Analysis: many cancer survivors get therapeutic tattoos to allow them to carve out a new interpretation of their changed bodies
As humans, we have the power to make the world around us meaningful. Nowhere is this truer than tattooing. This is because, despite the potentially arbitrary nature of inserting ink into the skin, humans have given it immense meaning across its roughly 5,000+ years of existence. The reasons for getting a tattoo have changed over time. A very recent example of this is the creation of therapeutic tattoos: tattoos that are received for psychological purposes, to improve one’s body-image, sense of identity, etc.
Therapeutic tattoos are particularly common among cancer-survivors. These individuals often go through several body-changing treatments such as chemotherapy, causing port-scarring, or amputations, causing missing body-parts. However, while some survivors take pride in the bodily marks of their survivorship, others may feel unattractive, constantly reminded of their cancer, and unable to navigate their identity post-treatment.
From TEDxChicago, tattoo artist David Allen on how a post-mastectomy tattoo can help someone heal
For these reasons, many cancer-survivors decide to receive therapeutic tattoos, as they allow these individuals to carve out a new interpretation of their changed bodies, putting them back in control of their own story. Such tattoos can take many forms, and can be categorised as Medical (tattoo performed on scarred skin) or non-medical (tattoo performed on non-scarred skin), and decorative(tattoo design creates a new symbol) or reconstructive (tattoo design recreates a part of the body which has been lost).
Below are the stories of two breast cancer survivors, which showcase the impact therapeutic tattoos can have.
Lisa’s story
“I didn’t want a tattooed nipple, they never meant that much to me when I had two, I wanted something to symbolise what had happened to my boob.
When I was told I had breast cancer, I said to the surgeon, “just take it out and get rid of it”, my mom had had breast cancer 10 years before, so I knew the process.
My zip tattoo came about as when I looked in the mirror, they had actually cut open my boob, gotten rid of it, and sewn my skin shut again.

I wanted the zip to be slightly open to have butterflies (my moms favourite) coming out of it, representing me, my mum and my dad as we all had cancer that year.
Unfortunately, my parents both passed away the year I got the tattoo, so it represents more than just my cancer now.
After getting my tattoo, it was easier to look in the mirror, I was so proud of it and what it represented. It wasn’t just a lump with silicone in it, it was still part of me and my journey through this life.
I show anyone who asks, and you can see the butterflies when wearing a strappy top. I’m someone that will explain how I found my cancer, show them my reconstruction and tattoo, and try to get people to understand that it’s not always the end of the world, most people do survive and live a normal life if you have a positive outlook.”
Lourdes’ story
“When I first learned I would need a mastectomy, there were so many unknowns—how I’d feel, what I’d look like, how I’d explain everything to my daughter. But one thing I knew for sure from the start: I wanted a nipple tattoo.

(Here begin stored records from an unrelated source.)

(* ===== verification/Tdx.v ===== *)
(** * internal/tdx: TDX quotes and event logs

    quote.go wraps a parsed TDX quote; eventlog.go replays a CCEL event log
    against it.  The parsers and the cryptographic verification are
    go-tdx-guest's and go-trust's: [QuoteLib] and [CcelLib].  A map lookup
    on a missing register or algorithm gives an empty digest, indexing an
    empty digest list panics, as in Go. *)

From S2P Require Import Prelude GoBytes GoText Json.
From Stdlib Require Import ZArith Lia.

Local Open Scope Z_scope.

(** ** go-tdx-guest: [tdx.QuoteV4] *)

Record Header := {
  h_Version : Z; h_AttestationKeyType : Z; h_TeeType : Z;
  h_QeSvn : option bytes; h_PceSvn : option bytes; h_QeVendorId : option bytes; h_UserData : option bytes
}.
Record TDQuoteBody := {
  b_TeeTcbSvn : option bytes; b_MrSeam : option bytes; b_MrSignerSeam : option bytes;
  b_SeamAttributes : option bytes; b_TdAttributes : option bytes; b_Xfam : option bytes;
  b_MrTd : option bytes; b_MrConfigId : option bytes; b_MrOwner : option bytes;
  b_MrOwnerConfig : option bytes; b_Rtmrs : list bytes; b_ReportData : option bytes
}.
Record QuoteV4 := { q_Header : option Header; q_TdQuoteBody : option TDQuoteBody }.

(** [abi.QuoteToProto] returns a quote of any version. *)
Inductive AnyQuote := IsQuoteV4 (q : QuoteV4) | OtherQuote.
Class QuoteLib := QuoteToProto : bytes → res AnyQuote.

(** [verify.RawTdxQuote] with collateral and revocation lists: it asks
    Intel's servers. *)
Class QuoteVerifier (W : Type) := RawTdxQuote : bytes → M W unit.

(** ** quote.go *)

Record TdxQuote := { raw : bytes; parsed : QuoteV4 }.

Definition NewTdxQuote `{QuoteLib} (rawQuote : bytes) : res TdxQuote :=
  if bool_decide (length rawQuote = 0%nat) then Err (ErrString ($"empty quote provided"))
  else
    quotev4 ← wrap ($"parsing TDX quote") (QuoteToProto rawQuote);
    match quotev4 with
    | IsQuoteV4 parsed => Ok {| raw := rawQuote; parsed := parsed |}
    | OtherQuote => Err (ErrString ($"failed to cast parsed quote to *tdx.QuoteV4"))
    end.

Definition Parsed (q : TdxQuote) : QuoteV4 := parsed q.
Definition Raw (q : TdxQuote) : bytes := raw q.

Definition Quote_Verify {W} `{QuoteVerifier W} (q : TdxQuote) : M W unit := RawTdxQuote (raw q).

(** [q.parsed.TdQuoteBody] *)
Definition body (q : TdxQuote) : res TDQuoteBody := deref (q_TdQuoteBody (parsed q)).

Definition VerifyReportData (q : TdxQuote) (expectedReportData : bytes) : res unit :=
  b ← body q;
  let data := default [] (b_ReportData b) in
  if bool_decide (data = expectedReportData) then Ok tt
  else Err (ErrString ($"report data does not match: expected " ++ hex_EncodeToString expectedReportData
                       ++ $", got " ++ hex_EncodeToString data)).

Definition VerifyRTMR (q : TdxQuote) (index : Z) (expected : bytes) : res unit :=
  b ← body q;
  if (index <? 0) || (Z.of_nat (length (b_Rtmrs b)) <=? index)
  then Err (ErrString ($"invalid RTMR index: " ++ FormatInt index))
  else
    let actual := default [] (b_Rtmrs b !! Z.to_nat index) in
    if bool_decide (actual = expected) then Ok tt
    else Err (ErrString ($"RTMR" ++ FormatInt index ++ $" does not match: expected " ++
                         hex_EncodeToString expected ++ $", got " ++ hex_EncodeToString actual)).

Definition VerifyRTMRs (q : TdxQuote) (rtmr0 rtmr1 rtmr2 : bytes) : res unit :=
  _ ← VerifyRTMR q 0 rtmr0;
  _ ← VerifyRTMR q 1 rtmr1;
  _ ← VerifyRTMR q 2 rtmr2;
  Ok tt.

Definition GetMrTd (q : TdxQuote) : res bytes := b ← body q; Ok (default [] (b_MrTd b)).

Definition GetRTMR (q : TdxQuote) (index : Z) : res bytes :=
  b ← body q;
  if (index <? 0) || (Z.of_nat (length (b_Rtmrs b)) <=? index)
  then Err (ErrString ($"invalid RTMR index: " ++ FormatInt index))
  else Ok (default [] (b_Rtmrs b !! Z.to_nat index)).

Definition VerifyChain {W} `{QuoteVerifier W} (q : TdxQuote) (reportData rtmr0 rtmr1 rtmr2 : bytes) : M W unit :=
  catch (Quote_Verify q) (λ r,
  match r with
  | inr err => lift (Err (ErrWrap ($"quote cryptographic verification failed") err))
  | inl _ =>
      lift (_ ← wrap ($"report data verification failed") (VerifyReportData q reportData);
            wrap ($"RTMR verification failed") (VerifyRTMRs q rtmr0 rtmr1 rtmr2))
  end).

(** *** The summary for the journal *)

Record QuoteHeader := {
  Version : Z; AttestationKeyType : Z; TeeType : Z;
  QeSvn : option bytes; PceSvn : option bytes; QeVendorId : option bytes; UserData : option bytes
}.
Record QuoteBody := {
  TeeTcbSvn : option bytes; MrSeam : option bytes; MrSignerSeam : option bytes;
  SeamAttributes : option bytes; TdAttributes : option bytes; Xfam : option bytes;
  MrTd : option bytes; MrConfigId : option bytes; MrOwner : option bytes;
  MrOwnerConfig : option bytes; Rtmrs : option (list bytes); ReportData : option bytes
}.
Record QuoteSummary := { qs_Header : QuoteHeader; qs_Body : QuoteBody }.

(** The getters of a nil message return zero values. *)
Definition nil_Header : Header :=
  {| h_Version := 0; h_AttestationKeyType := 0; h_TeeType := 0;
     h_QeSvn := None; h_PceSvn := None; h_QeVendorId := None; h_UserData := None |}.

Definition Quote_Summary (q : TdxQuote) : QuoteSummary :=
  let h := default nil_Header (q_Header (parsed q)) in
  let get (f : TDQuoteBody → option bytes) := q_TdQuoteBody (parsed q) ≫= f in
  {| qs_Header :=
       {| Version := h_Version h; AttestationKeyType := h_AttestationKeyType h; TeeType := h_TeeType h;
          QeSvn := h_QeSvn h; PceSvn := h_PceSvn h; QeVendorId := h_QeVendorId h;
          UserData := h_UserData h |};
     qs_Body :=
       {| TeeTcbSvn := get b_TeeTcbSvn; MrSeam := get b_MrSeam; MrSignerSeam := get b_MrSignerSeam;
          SeamAttributes := get b_SeamAttributes; TdAttributes := get b_TdAttributes; Xfam := get b_Xfam;
          MrTd := get b_MrTd; MrConfigId := get b_MrConfigId; MrOwner := get b_MrOwner;
          MrOwnerConfig := get b_MrOwnerConfig; Rtmrs := b_Rtmrs <$> q_TdQuoteBody (parsed q);
          ReportData := get b_ReportData |} |}.

Definition QuoteHeader_json (h : QuoteHeader) : json :=
  JObj [($"version", enc_int (Version h)); ($"attestationKeyType", enc_int (AttestationKeyType h));
        ($"teeType", enc_int (TeeType h)); ($"qeSvn", enc_bytes (QeSvn h));
        ($"pceSvn", enc_bytes (PceSvn h)); ($"qeVendorId", enc_bytes (QeVendorId h));
        ($"userData", enc_bytes (UserData h))].
Definition QuoteBody_json (b : QuoteBody) : json :=
  JObj [($"teeTcbSvn", enc_bytes (TeeTcbSvn b)); ($"mrSeam", enc_bytes (MrSeam b));
        ($"mrSignerSeam", enc_bytes (MrSignerSeam b)); ($"seamAttributes", enc_bytes (SeamAttributes b));
        ($"tdAttributes", enc_bytes (TdAttributes b)); ($"xfam", enc_bytes (Xfam b));
        ($"mrTd", enc_bytes (MrTd b)); ($"mrConfigId", enc_bytes (MrConfigId b));
        ($"mrOwner", enc_bytes (MrOwner b)); ($"mrOwnerConfig", enc_bytes (MrOwnerConfig b));
        ($"rtmrs", match Rtmrs b with
                   | None => JNull
                   | Some l => JArr (map (λ x, enc_bytes (Some x)) l)
                   end);
        ($"reportData", enc_bytes (ReportData b))].
(** [(s *QuoteSummary) JSON()]: marshalling byte slices and integers cannot fail. *)
Definition QuoteSummary_JSON (s : QuoteSummary) : bytes :=
  Marshal (JObj [($"header", QuoteHeader_json (qs_Header s)); ($"body", QuoteBody_json (qs_Body s))]).

(** ** eventlog.go *)

Inductive EventType := EvEfiVariableDriverConfig | EvEfiPlatformFirmwareBlob2.

(** An event: its data and the hashes of its digests. *)
Record Event := { GetEvent : bytes; GetDigests : list bytes }.

(** [ccel.NewEventLogger] with [Parse], [Replay] restricted to the SHA-384
    bank, [FilterByEventType], the event log's summary, and
    [uefi.NewUefiVariableDataFromBytes] with the name of the variable it
    returns a pointer to: [None] is the nil pointer of a failed call, whose
    error the caller drops. *)
Class CcelLib := {
  EventLogger : Type;
  ccel_Parse : bytes → res EventLogger;
  Replay : EventLogger → nat → bytes;
  FilterByEventType : EventLogger → EventType → list Event;
  EventLog_Summary_JSON : EventLogger → bytes;
  uefi_Name : bytes → option bytes
}.

Definition EFISecureBootHash : bytes :=
  $"2cded0c6f453d4c6f59c5e14ec61abc6b018314540a2367cba326a52aa2b315ccc08ce68a816ce09c6ef2ac7e514ae1f".

Section eventlog.
Context `{CcelLib}.

Definition NewEventLog (eventLogB64 : bytes) : res EventLogger :=
  eventLog ← wrap ($"invalid event log") (b64_DecodeString eventLogB64);
  wrap ($"failed to parse event log") (ccel_Parse eventLog).

Definition verifyRTMRs (e : EventLogger) (quote : TdxQuote) : res unit :=
  wrap ($"RTMR verification failed")
    (VerifyRTMRs quote (Replay e 0) (Replay e 1) (Replay e 2)).

(** [event.GetDigests()[0].Hash] *)
Definition first_digest (ev : Event) : res bytes :=
  match GetDigests ev with
  | h :: _ => Ok h
  | [] => Panic ($"runtime error: index out of range")
  end.

Fixpoint secureBoot_loop (events : list Event) : res bool :=
  match events with
  | [] => Ok false
  | event :: events =>
      name ← deref (uefi_Name (GetEvent event));
      if negb (bool_decide (name = $"SecureBoot")) then secureBoot_loop events
      else
        digest ← first_digest event;
        if negb (bool_decide (hex_EncodeToString digest = EFISecureBootHash))
        then Err (ErrString ($"secure boot digest mismatch"))
        else Ok true
  end.
Definition secureBootEnabled (e : EventLogger) : res bool :=
  secureBoot_loop (FilterByEventType e EvEfiVariableDriverConfig).

Definition cfv (e : EventLogger) : res bytes :=
  match FilterByEventType e EvEfiPlatformFirmwareBlob2 with
  | event :: _ => first_digest event
  | [] => Err (ErrString ($"firmware measurement (CFV) not found in event log"))
  end.

Definition EventLog_Verify (e : EventLogger) (quote : TdxQuote) : res bytes :=
  _ ← verifyRTMRs e quote;
  enabled ← secureBootEnabled e;
  if (enabled : bool) then cfv e
  else Err (ErrString ($"secure boot is not enabled")).
End eventlog.

(** ** Properties *)

Lemma VerifyReportData_Ok q d b : q_TdQuoteBody (parsed q) = Some b →
  VerifyReportData q d = Ok tt ↔ default [] (b_ReportData b) = d.
Proof. intros Hb. unfold VerifyReportData, body. rewrite Hb. simpl. by case_bool_decide. Qed.

Lemma VerifyRTMR_Ok q (i : nat) x b : q_TdQuoteBody (parsed q) = Some b →
  VerifyRTMR q (Z.of_nat i) x = Ok tt ↔ b_Rtmrs b !! i = Some x.
Proof.
  intros Hb. unfold VerifyRTMR, body. rewrite Hb. simpl.
  rewrite (proj2 (Z.ltb_ge _ _)) by lia. rewrite Nat2Z.id. simpl.
  destruct (Z.leb_spec (Z.of_nat (length (b_Rtmrs b))) (Z.of_nat i)) as [Hge|Hlt].
  - rewrite lookup_ge_None_2 by lia. done.
  - destruct (lookup_lt_is_Some_2 (b_Rtmrs b) i) as [y Hy]; [lia|]. rewrite Hy. simpl.
    case_bool_decide; naive_solver.
Qed.

Lemma VerifyRTMRs_Ok q r0 r1 r2 b : q_TdQuoteBody (parsed q) = Some b →
  VerifyRTMRs q r0 r1 r2 = Ok tt ↔
  b_Rtmrs b !! 0%nat = Some r0 ∧ b_Rtmrs b !! 1%nat = Some r1 ∧ b_Rtmrs b !! 2%nat = Some r2.
Proof.
  intros Hb. rewrite <- !(VerifyRTMR_Ok q _ _ b Hb). unfold VerifyRTMRs.
  change (Z.of_nat 0) with 0. change (Z.of_nat 1) with 1. change (Z.of_nat 2) with 2.
  destruct (VerifyRTMR q 0 r0) as [[]| |], (VerifyRTMR q 1 r1) as [[]| |], (VerifyRTMR q 2 r2) as [[]| |];
    by (split; [|intros (? & ? & ?)]).
Qed.

(** Secure Boot as the first variable of that name measured it. *)
Definition secure_boot_measured `{CcelLib} (e : EventLogger) : Prop :=
  ∃ pre ev post h, FilterByEventType e EvEfiVariableDriverConfig = pre ++ ev :: post ∧
    Forall (λ x, ∃ n, uefi_Name (GetEvent x) = Some n ∧ n ≠ $"SecureBoot") pre ∧
    uefi_Name (GetEvent ev) = Some ($"SecureBoot") ∧
    head (GetDigests ev) = Some h ∧ hex_EncodeToString h = EFISecureBootHash.

Lemma first_digest_Ok ev h : first_digest ev = Ok h ↔ head (GetDigests ev) = Some h.
Proof. unfold first_digest. destruct (GetDigests ev); naive_solver. Qed.

Lemma secureBoot_loop_true `{CcelLib} l : secureBoot_loop l = Ok true ↔
  ∃ pre ev post h, l = pre ++ ev :: post ∧
    Forall (λ x, ∃ n, uefi_Name (GetEvent x) = Some n ∧ n ≠ $"SecureBoot") pre ∧
    uefi_Name (GetEvent ev) = Some ($"SecureBoot") ∧
    head (GetDigests ev) = Some h ∧ hex_EncodeToString h = EFISecureBootHash.
Proof.
  split.
  - induction l as [|ev l IH]; [done|]. cbn [secureBoot_loop]. unfold mbind, res_bind.
    destruct (uefi_Name (GetEvent ev)) as [n|] eqn:Hn; cbn [deref]; [|done].
    case_bool_decide as Hsb; cbn [negb].
    + destruct (first_digest ev) as [h| |] eqn:Hh; [|done..].
      case_bool_decide as Hx; [|done]. intros _. apply first_digest_Ok in Hh. subst n.
      exists [], ev, l, h. by split_and!.
    + intros Hl. destruct (IH Hl) as (pre & ev' & post & h & -> & Hpre & ?).
      exists (ev :: pre), ev', post, h. split; [done|]. split; [|done]. constructor; eauto.
  - intros (pre & ev & post & h & -> & Hpre & Hn & Hh & Hx).
    induction Hpre as [|x pre (n & Hxn & Hne) _ IH]; cbn [app secureBoot_loop]; unfold mbind, res_bind.
    + apply first_digest_Ok in Hh. rewrite Hn, Hh. cbn [deref]. by rewrite !bool_decide_true by done.
    + rewrite Hxn. cbn [deref]. by rewrite bool_decide_false.
Qed.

That might seem like an unusual thing to focus on while facing a stage III cancer diagnosis, chemotherapy, and major surgery. But when you lose control over so much—your body, your hair, your future—you begin to hold onto anything you can still plan. And I wanted to feel as normal as I could, as soon as possible.

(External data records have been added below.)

(** The reply to the first request. *)
Definition after_first : db := (handleKeyRequestFinalize server first_request after_init).2.
Lemma first_reply : ∃ reply,
  handleKeyRequestFinalize server first_request after_init = (Ok reply, after_first) ∧ rp_code reply = 200.
Proof.
  assert (∃ reply, (handleKeyRequestFinalize server first_request after_init).1 = Ok reply ∧
    rp_code reply = 200) as (reply & Hr & Hc) by (eexists; split; by vm_compute).
  exists reply. split; [|exact Hc]. exact (eq_trans (surjective_pairing _) (f_equal (λ r, (r, _)) Hr)).
Qed.

Lemma key_release_requires_attestation_witness : ∃ reply w' req q fw,
  handleKeyRequestFinalize server first_request after_init = (Ok reply, w') ∧ rp_code reply = 200 ∧
  decodeRequest AttestationRequest first_request = Ok req ∧
  NewTdxQuote ("Q"%byte :: first_nonce) = Ok q ∧ EventLog_Verify tt q = Ok fw.
Proof.
  destruct first_reply as (reply & Hrun & Hc).
  destruct (key_release_requires_attestation server first_request after_init _ _ Hrun Hc)
    as (req & record & kreq & q & [] & fw & mrtd & m & k & w1 & w2 & Hreq & _ & _ & _ & (qb & Hqb & Hq & _) & _ & Hfw & _).
  exists reply, after_first, req, q, fw.
  split; [exact Hrun|]. split; [exact Hc|]. split; [exact Hreq|]. split; [|exact Hfw].
  assert (ar_Quote req = b64_EncodeToString ("Q"%byte :: first_nonce)) as Hquote.
  { vm_compute in Hreq. by injection Hreq as <-. }
  rewrite Hquote, b64_round_trip in Hqb. injection Hqb as <-. exact Hq.
Defined.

After surgery, when I looked in the mirror, I didn’t feel whole. It wasn’t about vanity—it was about identity. There’s a deep kind of grief in losing a part of yourself that’s always been there. Without a nipple, I didn’t feel complete.

That feeling quietly turned into insecurity. I smiled and celebrated being cancer-free—but whenever I looked down, it reminded me of what was taken.
That’s when I started looking into nipple tattoos. I didn’t want anything symbolic or artistic—I wanted to get something that looked real. I wanted to feel like myself again.
When I saw the final result, I couldn’t believe it. I smiled in a way I hadn’t in months.. The tattoo looked so real.
The tattoo didn’t erase the pain of chemo, the trauma of surgery, or the fear of losing my hair. But it gave me back my confidence, I felt like me again. And in a journey filled with loss, that little piece of restoration meant the world
Therapeutic tattooing isn’t just about aesthetics. For many of us, it’s part of healing. It’s not just art—it’s restoration. It’s compassion. And it’s a reminder that even after the medical part of recovery ends, the emotional and spiritual healing continues.
I’m still figuring out what life after cancer looks like. Most days I feel strong. Some days I feel delicate. But now, when I look in the mirror, I don’t see a scar or a loss. I see myself—whole, alive, and healing.”
Importantly, these tattoos for cancer-survivors are not as uncommon as you may think, being performed on men and women in hospitals and tattoo studios on the island of Ireland and abroad, in part thanks to the work of non-profit organisations such as the Nipple Innovation Project and Tittoo.org.
However, we have only scratched the surface in terms of understanding their potential applications, which may include self-harm scar tattoos and gender-affirming tattoos. With further research, we may be able to fully unlock the meaning-making ability of therapeutic tattoos.